Memory Size and Data Models

Unlike fixed-width integer types (e.g., int32_t, int64_t), the size of long varies across platforms:
  • Standard Guarantee: >= 32 bits.
  • LLP64 Data Model (64-bit Windows): long is 32 bits (same size as int).
  • LP64 Data Model (64-bit Linux/macOS): long is 64 bits.
  • ILP32 Data Model (32-bit systems): long is 32 bits.

Syntax and Aliases

The long keyword can be used alone or combined with int and signedness modifiers. By default, long is signed.
// The following declarations are strictly equivalent:
long val1 = 100;
long int val2 = 100;
signed long val3 = 100;
signed long int val4 = 100;

// Unsigned variant (guaranteed >= 32 bits, strictly non-negative):
unsigned long uval1 = 200;
unsigned long int uval2 = 200;

Literals

To explicitly type an integer literal as long, append the L or l suffix. For unsigned long, use UL, Ul, uL, or ul. Uppercase is standard practice to avoid visual confusion between the lowercase letter l and the number 1.
auto a = 2147483647L;  // Type deduced as long
auto b = 4294967295UL; // Type deduced as unsigned long

Value Ranges

The minimum and maximum representable values depend on the platform’s bit width. These boundaries can be queried programmatically using the <limits> header.
#include <iostream>
#include <limits>

int main() {
    // Minimum value: typically -2147483648 (32-bit) or -9223372036854775808 (64-bit)
    std::cout << std::numeric_limits<long>::min() << '\n';

    // Maximum value: typically 2147483647 (32-bit) or 9223372036854775807 (64-bit)
    std::cout << std::numeric_limits<long>::max() << '\n';

    // Unsigned maximum: typically 4294967295 (32-bit) or 18446744073709551615 (64-bit)
    std::cout << std::numeric_limits<unsigned long>::max() << '\n';

    return 0;
}

Type Conversion

In expressions involving mixed integral types, C++ applies the usual arithmetic conversions based on integer conversion rank. The C++ standard dictates that the rank of long is strictly greater than the rank of int, regardless of their actual bit widths on the target architecture.

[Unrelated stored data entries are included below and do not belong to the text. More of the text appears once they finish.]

(** Which rule can push a queue-saturation warning. *)
Lemma queue_saturation_warnings m h pools nodes pending :
  filter is_queue_saturation_warning
    (warns (rules_applied m h pools nodes pending))
  = filter is_queue_saturation_warning
      (warns (check_queue (queueMetrics m) no_findings)).
Proof.
  rewrite (proj2 (rules_applied_lists m h pools nodes pending)).
  rewrite !filter_app, !filter_flat_map.
  assert (filter is_queue_saturation_warning
            (warns (check_health h no_findings)) = [])
    as -> by (no_entry check_health).
  rewrite (flat_map_nil _ pools) by (no_entry check_pool).
  rewrite (flat_map_nil _ nodes) by (no_entry check_node).
  assert (filter is_queue_saturation_warning
            (warns (check_refresh (indexStats m) no_findings)) = [])
    as -> by (no_entry check_refresh).
  assert (filter is_queue_saturation_warning
            (warns (check_pending pending no_findings)) = [])
    as -> by (no_entry check_pending).
  assert (filter is_queue_saturation_warning
            (warns (check_active (activeTasks m) no_findings)) = [])
    as -> by (no_entry check_active).
  assert (filter is_queue_saturation_warning
            (warns (check_breakers (circuitBreakerStatus m) no_findings))
          = []) as -> by (no_entry check_breakers).
  assert (filter is_queue_saturation_warning
            (warns (check_segments (segmentStats m)
                      (segmentStatsUserRooms m) no_findings)) = [])
    as -> by (no_entry check_segments).
  assert (filter is_queue_saturation_warning
            (warns (check_caches (cacheMetrics m) no_findings)) = [])
    as -> by (no_entry check_caches).
  cbn [app]. rewrite app_nil_r. reflexivity.
Qed.
Definition report_of (a : args) (data results : list dict) (avg : json)
  : json :=
  output_data_of (judge_model a) data results (valid_scores_of results)
    (rounded_avg avg).

(** ** Prompt files *)

(** The blocks of a prompt file, in order: the names of a header (cut at
    the commas and stripped) and the stripped text that follows it. *)
Fixpoint blocks_of (secs : list pystr) : list (list pystr * pystr) :=
  match secs with
  | raw :: body :: rest =>
      (map strip (split_commas (strip raw)), strip body) :: blocks_of rest
  | _ => []
  end.

Definition header_blocks (content : pystr) : list (list pystr * pystr) :=
  blocks_of (tail (re_split_headers content)).

(** A prompt file written block by block: a header line with the names,
    then the lines of the template. *)
Definition header_line (names : pystr) : pystr :=
  HEADER ++ [32%N] ++ names ++ [NL].

Definition body_text (lines : list pystr) : pystr :=
  concat (map (λ l, l ++ [NL]) lines).

Definition prompt_file_of (blocks : list (pystr * list pystr)) : pystr :=
  concat (map (λ b, header_line b.1 ++ body_text b.2) blocks).

(** The names of a header stand on one line and start with a character
    that is not white space; a line of a template is no header. *)
Definition plain_names (names : pystr) : Prop :=
  (NL ∉ names) ∧ (∃ c rest, names = c :: rest ∧ is_space c = false).

Definition plain_line (l : pystr) : Prop :=
  (NL ∉ l) ∧ startswith HEADER l = false.

Definition plain_blocks (blocks : list (pystr * list pystr)) : Prop :=
  Forall (λ b, plain_names b.1 ∧ Forall plain_line b.2) blocks.

(** What [re.split] gives for such a file, with [cur] the text before it. *)
Fixpoint sections_of (cur : pystr) (blocks : list (pystr * list pystr))
  : list pystr :=
  match blocks with
  | [] => [cur]
  | b :: rest => cur :: b.1 :: sections_of (NL :: body_text b.2) rest
  end.

(** The mapping a list of blocks stands for: every name of a block maps to
    the block's template, later blocks overwrite earlier ones. *)
Definition insert_block (p : gmap pystr pystr) (b : list pystr * pystr)
  : gmap pystr pystr :=
  foldl (λ p t, <[t := b.2]> p) p b.1.
Lemma packed_tiles (wdev : walb_dev) (l : list bio_wrapper) (now : Z) :
  let b := packed K wdev l now in
  tiles (latest (lsids wdev)) (latest_lsidp b) (wpack_list b) /\
  Forall (fun p => biow_list p <> []) (wpack_list b).
Proof.
  unfold packed.
  set (b0 := mk_builder [] None (latest (lsids wdev)) (flush (lsids wdev))
                        (log_flush_jiffies (iocored wdev))).
  assert (H0 : builder_tiles (latest (lsids wdev)) b0).
  { constructor; simpl; [constructor|constructor|discriminate]. }
  pose proof (@pack_bio_wrappers_tiles _ (par wdev) now l b0 H0) as Hb.
  set (b1 := pack_bio_wrappers K (par wdev) now l b0) in *. clearbody b1.
  unfold close_last_pack.
  destruct (wpackp b1) as [p|] eqn:Hp; [|cbv zeta; destruct Hb; auto].
  destruct (til_cur Hb Hp) as [Hl Hne]. destruct Hb as [T1 T2 _].
  destruct (check_and_set_flush_fields p) as (Cl & Ch & _).
  cbv zeta.
  match goal with |- context [if ?c then _ else _] => destruct c end;
    cbn [wpack_list latest_lsidp]; (split;
    [match goal with |- tiles _ _ (_ ++ [?q]) =>
       replace (get_next_lsid_unsafe (logpack_header_sector p)) with (next_of q)
         by (unfold next_of; cbn; now rewrite Ch);
       apply tiles_snoc with (mid := latest_lsidp b1); [exact T1|];
       cbn; now rewrite Ch
     end
    |apply Forall_app; split; [exact T2|]; repeat constructor; cbn;
     now rewrite Cl]).
Qed.

End BuilderTiles.

(** X20. When [create_logpack_list] succeeds, with a header routine that
    leaves the logpack lsid of a header alone, the packs it returns fill
    the log without a gap: the first starts at the [latest] lsid the
    device had, each following one starts at the lsid the one before ends
    at, and the last ends at the new [latest]. No pack is empty, and the
    packs hold the bios of the batch in the order of the batch, each
    once; no bio is completed. *)
Theorem create_logpack_list_tiles (wdev : walb_dev) (l : list bio_wrapper)
        (now : Z) :
  (forall h b pbs rs,
     logpack_lsid (snd (walb_logpack_header_add_bio K h b pbs rs)) =
     logpack_lsid h) ->
  let r := create_logpack_list K mp wdev l now in
  let packs := snd (fst (fst r)) in
  let wdev' := snd (fst r) in
  fst (fst (fst r)) = true ->
  tiles (latest (lsids wdev)) (latest (lsids wdev')) packs /\
  Forall (fun p => biow_list p <> []) packs /\
  flat_map (fun p => map biow_bio (biow_list p)) packs = map biow_bio l /\
  bio_endios (snd r) = [] /\
  oldest (lsids wdev') = oldest (lsids wdev) /\
  written (lsids wdev') = written (lsids wdev) /\
  completed (lsids wdev') = completed (lsids wdev).
Proof.
  intros law. cbv zeta. unfold create_logpack_list. cbv zeta.
  destruct (@packed_tiles law wdev l now) as [T1 T2]. cbv zeta in T1, T2.
  pose proof (packed_bios wdev l now) as Hb.
  destruct (is_error_before_overflow_ mp && _); [discriminate|].
  intros _.
  assert (Hq : bio_endios (invoke_userland_exec K mp (par wdev) "overflow") = []).
  { unfold invoke_userland_exec. cbv zeta. destruct (_ || _); reflexivity. }
  destruct (flush (set_latest (lsids wdev) _) <? _);
    destruct (wrap64 _ >? ring_buffer_size (par wdev));
    cbn [iocored set_iocored set_lsids flags set_log_flush_jiffies];
    try destruct (IOCORE_STATE_LOG_OVERFLOW (flags (iocored wdev))) eqn:Ho;
    cbn [fst snd lsids set_lsids set_iocored];
    unfold set_flush, set_latest; cbn [latest oldest written completed];
    repeat split; auto.
Qed.

(** *** A repeated insertion into the pending index *)

(** Once the queue is throttled, or while the write fits under the
    limit, no attempt asks for the queue to be stopped. *)
Lemma insert_pending_settled (wp : walb_params) (biow : bio_wrapper) (now : Z)
      (n : nat) :
  st_discard biow = false ->
  forall d,
    0 <= pending_sectors d < 2 ^ 32 ->
    is_under_throttling d = true \/
    (wrap32 (pending_sectors d + len biow) >? max_pending_sectors wp) = false ->
    let r := insert_pending n wp d biow now in
    fst r = false /\ is_under_throttling (snd r) = is_under_throttling d /\
    n_stoppers (snd r) = n_stoppers d.
Proof.
  intros Hd. induction n as [|k IH]; intros d Hp Hst; cbn [insert_pending];
    assert (Hs : should_stop_queue wp d biow now = (false, d))
      by (unfold should_stop_queue; destruct Hst as [-> | Hst];
          [reflexivity|destruct (is_under_throttling d); [reflexivity|];
           cbv zeta; now rewrite Hst]);
    rewrite Hs, Hd.
  - cbn. auto.
  - match goal with |- context [insert_pending k wp ?d1 biow now] =>
      destruct (IH d1) as (I1 & I2 & I3) end.
    + cbn [pending_sectors set_pending_sectors]. unfold wrap32.
      apply Z.mod_pos_bound. lia.
    + cbn [pending_sectors set_pending_sectors is_under_throttling].
      rewrite wrap32_sub_l.
      replace (pending_sectors d + len biow - len biow) with (pending_sectors d)
        by lia.
      unfold wrap32 at 2. rewrite (Z.mod_small (pending_sectors d)) by lia.
      exact Hst.
    + cbv zeta in *. rewrite I1, I2, I3. cbn. auto.
Qed.
(** [c.lower()] on one ASCII character. *)
Definition lower_ascii (c : ascii) : ascii :=
  let n := nat_of_ascii c in
  if (65 <=? n)%nat && (n <=? 90)%nat then ascii_of_nat (n + 32) else c.

(** [s.lower()] *)
Fixpoint lower (s : string) : string :=
  match s with
  | EmptyString => EmptyString
  | String c s' => String (lower_ascii c) (lower s')
  end.

(** [s.startswith(sub)] *)
Fixpoint startswith (sub s : string) : bool :=
  match sub, s with
  | EmptyString, _ => true
  | String _ _, EmptyString => false
  | String a sub', String b s' => Ascii.eqb a b && startswith sub' s'
  end.

(** [sub in s] for two strings: [sub] occurs at some position of [s]. *)
Fixpoint contains (sub s : string) : bool :=
  startswith sub s ||
  match s with
  | EmptyString => false
  | String _ s' => contains sub s'
  end.

(** The relation [contains] decides. *)
Definition Substring (sub s : string) : Prop :=
  exists pre post : string, s = pre +:+ sub +:+ post.

End PyStr.

(** ** Exceptions, log records, the instance *)

Inductive exn : Type :=
| ConfigurationFileError
| HassioArchNotFound
| IndexError
| AttributeError.

#[global] Instance exn_eq_dec : EqDecision exn.
Proof. solve_decision. Defined.

Inductive level : Type := INFO | WARNING.

(** A call [_LOGGER.<level>(msg, *args)]. *)
Record log_record : Type := LogRecord {
  levelname : level;
  msg : string;
  args : list string
}.

(** The attributes [__init__] sets up on [self]. *)
Record CpuArch : Type := mkCpuArch {
  _supported_arch : list string;
  _supported_set : gset string;
  _default_arch : option string
}.

(** What a method call leaves behind: the value returned or the exception
    raised, the instance afterwards, and the records logged, oldest first. *)
Record outcome (A : Type) : Type := Outcome {
  result : exn + A;
  self_after : CpuArch;
  logged : list log_record
}.
Arguments Outcome {A} _ _ _.
Arguments result {A} _.
Arguments self_after {A} _.
Arguments logged {A} _.

Definition M (A : Type) : Type := CpuArch -> outcome A.

Definition ret {A} (a : A) : M A := fun self => Outcome (inr a) self [].

Definition raise {A} (e : exn) : M A := fun self => Outcome (inl e) self [].

Definition bind {A B} (m : M A) (k : A -> M B) : M B := fun self =>
  let o := m self in
  match result o with
  | inl e => Outcome (inl e) (self_after o) (logged o)
  | inr a =>
      let o' := k a (self_after o) in
      Outcome (result o') (self_after o') (logged o ++ logged o')
  end.

(** [try: body except e: handler] *)
Definition try_except {A} (body : M A) (e : exn) (handler : M A) : M A :=
  fun self =>
  let o := body self in
  match result o with
  | inl e' =>
      if bool_decide (e' = e) then
        let o' := handler (self_after o) in
        Outcome (result o') (self_after o') (logged o ++ logged o')
      else o
  | inr _ => o
  end.

Definition get : M CpuArch := fun self => Outcome (inr self) self [].
Definition put (self' : CpuArch) : M unit := fun _ => Outcome (inr tt) self' [].

Definition log (l : level) (m : string) (a : list string) : M unit :=
  fun self => Outcome (inr tt) self [LogRecord l m a].

#[global] Instance M_ret : MRet M := @ret.
#[global] Instance M_bind : MBind M := fun A B k m => bind m k.
#[global] Instance M_fmap : FMap M := fun A B f m => bind m (fun a => ret (f a)).
Lemma page_request_is_accepted_witness :
  status (chat asciiRuntime 0
            {| body := VObject [(js "message", VString (js "good day"))] |})
  = 200.
Proof.
  destruct (sendMessageBegin plainBrowser (pageWith (js "  good day ")))
    as [[q request]|] eqn:E; [|discriminate E].
  pose proof (page_request_is_accepted plainBrowser _ q request E)
    as [_ [_ [_ [Hp H]]]].
  specialize (H asciiRuntime 0). rewrite Hp in H. exact H.
Defined.

(** A send that goes through, from the click to the end of [finally]. *)
Lemma sendMessage_shape
  (b : Browser) (network : FetchRequest -> FetchResult) (p : Page) :
  trim (inputValue p) <> [] ->
  exists content,
    sendMessage b network p
    = {| chatMessages :=
           chatMessages p
           ++ [userBubble [TextNode (trim (inputValue p))]; botBubble content];
         inputValue := [];
         inputDisabled := false;
         inputFocused := true;
         buttonDisabled := false;
         loadingClasses :=
           classList_add (js "hidden")
             (classList_remove (js "hidden") (loadingClasses p)) |}.
Proof.
  intros Ht. unfold sendMessage. rewrite (sendMessageBegin_some b p Ht).
  match goal with
  | |- context [sendMessageEnd b ?r ?q] =>
      destruct (sendMessageEnd_shape b r q) as [content ->]
  end.
  exists content. cbn [chatMessages loadingClasses].
  rewrite <- app_assoc. reflexivity.
Qed.

(** However the request ends (an answer, an error status, a body that is
    not JSON, no network), the page is usable again afterwards: the input
    is empty and enabled, the button is enabled and the loading indicator
    is hidden. *)
Theorem controls_restored_after_send
  (b : Browser) (network : FetchRequest -> FetchResult) (p : Page) :
  trim (inputValue p) <> [] ->
  let p' := sendMessage b network p in
  inputValue p' = []
  /\ inputDisabled p' = false
  /\ buttonDisabled p' = false
  /\ In (js "hidden") (loadingClasses p').
Proof.
  intros Ht p'. subst p'.
  destruct (sendMessage_shape b network p Ht) as [content ->].
  cbn [inputValue inputDisabled buttonDisabled loadingClasses].
  repeat split. apply classList_add_In.
Qed.

Lemma controls_restored_after_send_witness :
  inputDisabled
    (sendMessage plainBrowser
       (fun _ => Rejected {| errName := js "TypeError";
                             errMessage := js "Failed to fetch" |})
       (pageWith (js "test")))
  = false.
Proof.
  refine (proj1 (proj2 (controls_restored_after_send plainBrowser _
                          (pageWith (js "test")) _))).
  vm_compute. discriminate.
Defined.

Consequently, if a binary operation involves an int and a long, the int operand always undergoes an implicit integral conversion to long before the expression is evaluated. In strict C++ terminology, this is an integral conversion, not an integral promotion (which applies exclusively to converting types smaller than int, such as short or char, up to int).
int x = 10;
long y = 20L;

// 'x' undergoes integral conversion to long. 
// The resulting type of 'z' is long.